Разговор с инспектором
По Невскому проспекту в направлении от Московского вокзала к Адмиралтейству шел военный. На каждом погоне его офицерской шинели серебрилась одна крупная звездочка. В руке он держал небольшой чемодан желтой кожи.
Военный шел медленно, с радостным любопытством разглядывая всё вокруг.
Проходя по Аничкову мосту, через Фонтанку, он остановился и долго смотрел на вздыбленных бронзовых коней: юноши с трудом удерживали их.
Была осень 1945 года. Недавно выпал ранний снег; на тротуарах он уже растаял, а на металлических гривах коней еще белели легкие хлопья.
- Вот и кони уже на месте, - сказал вслух военный и улыбнулся.
Зажглись фонари на Невском. Сумерки, пронизанные огнями, сразу засинели глубоко и густо. Оживленная толпа прохожих двигалась по панели.
Навстречу военному шла молодая женщина и вела за руку мальчика лет девяти. Рассказывая о чем-то матери, мальчик звонко засмеялся. Военный посмотрел на веселого мальчика, нахмурился и ускорил шаги…

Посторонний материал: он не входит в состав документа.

(* ===== verification/PyExn.v ===== *)
(** C functions that Python code calls: state passing with undefined behaviour, as
    in [M], and with Python exceptions.  What was done before an exception stays
    done. *)
From S2P Require Import Prelude.

Inductive exn := OSError (errno : Z) | OSError_msg | TypeError | ValueError | OverflowError | MemoryError | IndexError
  | NotImplementedError | RuntimeError | OtherError (type : nat).
#[export] Instance exn_eq_dec : EqDecision exn.
Proof. solve_decision. Defined.

Inductive res (A : Type) := Ok (a : A) | Raise (e : exn).
Arguments Ok {A} _.
Arguments Raise {A} _.

Definition X (S A : Type) : Type := S -> option (res A * S).

#[export] Instance X_ret {S} : MRet (X S) := fun A a s => Some (Ok a, s).
#[export] Instance X_bind {S} : MBind (X S) := fun A B f m s =>
  match m s with
  | Some (Ok a, s') => f a s'
  | Some (Raise e, s') => Some (Raise e, s')
  | None => None
  end.

Definition mp_raise {S A} (e : exn) : X S A := fun s => Some (Raise e, s).
(** What has an outcome that does not depend on the state. *)
Definition of_res {S A} (r : res A) : X S A := fun s => Some (r, s).
(** A C function that raises nothing. *)
Definition py_do {S A} (m : M S A) : X S A := fun s => '(a, s') ← m s; Some (Ok a, s').

(** ** Running them *)

Section Run.
Context {S A B C : Type}.
Implicit Types (m : X S A) (f : A -> X S B) (s : S).

Lemma X_bind_Ok m f s a s' : m s = Some (Ok a, s') -> (m ≫= f) s = f a s'.
Proof. intros H. unfold mbind, X_bind. by rewrite H. Qed.

Lemma X_bind_Raise m f s e s' : m s = Some (Raise e, s') -> (m ≫= f) s = Some (Raise e, s').
Proof. intros H. unfold mbind, X_bind. by rewrite H. Qed.

Lemma X_bind_None m f s : m s = None -> (m ≫= f) s = None.
Proof. intros H. unfold mbind, X_bind. by rewrite H. Qed.

Lemma X_bind_assoc m f (g : B -> X S C) s : ((m ≫= f) ≫= g) s = (m ≫= (fun a => f a ≫= g)) s.
Proof. unfold mbind, X_bind. by destruct (m s) as [[[] ?]|]. Qed.

Lemma X_bind_do (m : M S A) f s a s' : m s = Some (a, s') -> (py_do m ≫= f) s = f a s'.
Proof. intros H. apply X_bind_Ok. unfold py_do. by rewrite H. Qed.
End Run.

(** The value of an expression with no defined behaviour for [None]. *)
Definition xlift {S A} (o : option A) : X S A := fun s => a ← o; Some (Ok a, s).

Сотрудники Гороно разошлись час назад. Но в кабинете инспектора по розыску всё еще горела настольная лампа, освещая большой письменный стол и на нем пачку раскрытых конвертов.
Пожилая женщина с седыми волосами, собранными на затылке в рыхлый узел, сидела за столом. В тишине скрипело перо и на белый лист бумаги ложились ровные строчки.
Женщина писала и слегка улыбалась.
"Как удачно окончились поиски маленькой Зои Николаевой!" - подумала она, смотря на письмо родственников девочки.
Отыскать Зою было нелегко. По так называемой военной картотеке удалось установить, что Зоя Николаева эвакуирована в 1941 году в Омск с Пятым детским домом.
Из Омска на запрос инспектора ответили, что Николаева есть, но не Зоя, а Елена.
Ксения Семеновна сличила данные картотеки со сведениями, присланными детским домом. Всё сходилось: фамилия, отчество, возраст, номер дома, в котором девочка жила в Ленинграде. Только имя было другое. Очевидно, это была не та девочка. Одинаковый адрес ничего не значил: в огромном ленинградском доме могли жить несколько семей Николаевых.
Но куда же девалась Зоя Николаева? Картотека ясно говорит, что она уехала именно с Пятым детским домом.
Еще и еще раз обращалась Ксения Семеновна в детский дом с просьбой сообщить о всех девочках Николаевых, находившихся там с момента эвакуации. И, наконец, пришел ответ:
"Николаева Зоя-Елена Федоровна, 1937 года рождения, поступила в наш детский дом 3 сентября 1941 года и в настоящее время воспитывается у нас".
Ксения Семеновна немедленно сообщила об этом родным девочки, и вот радостное, полное благодарности письмо…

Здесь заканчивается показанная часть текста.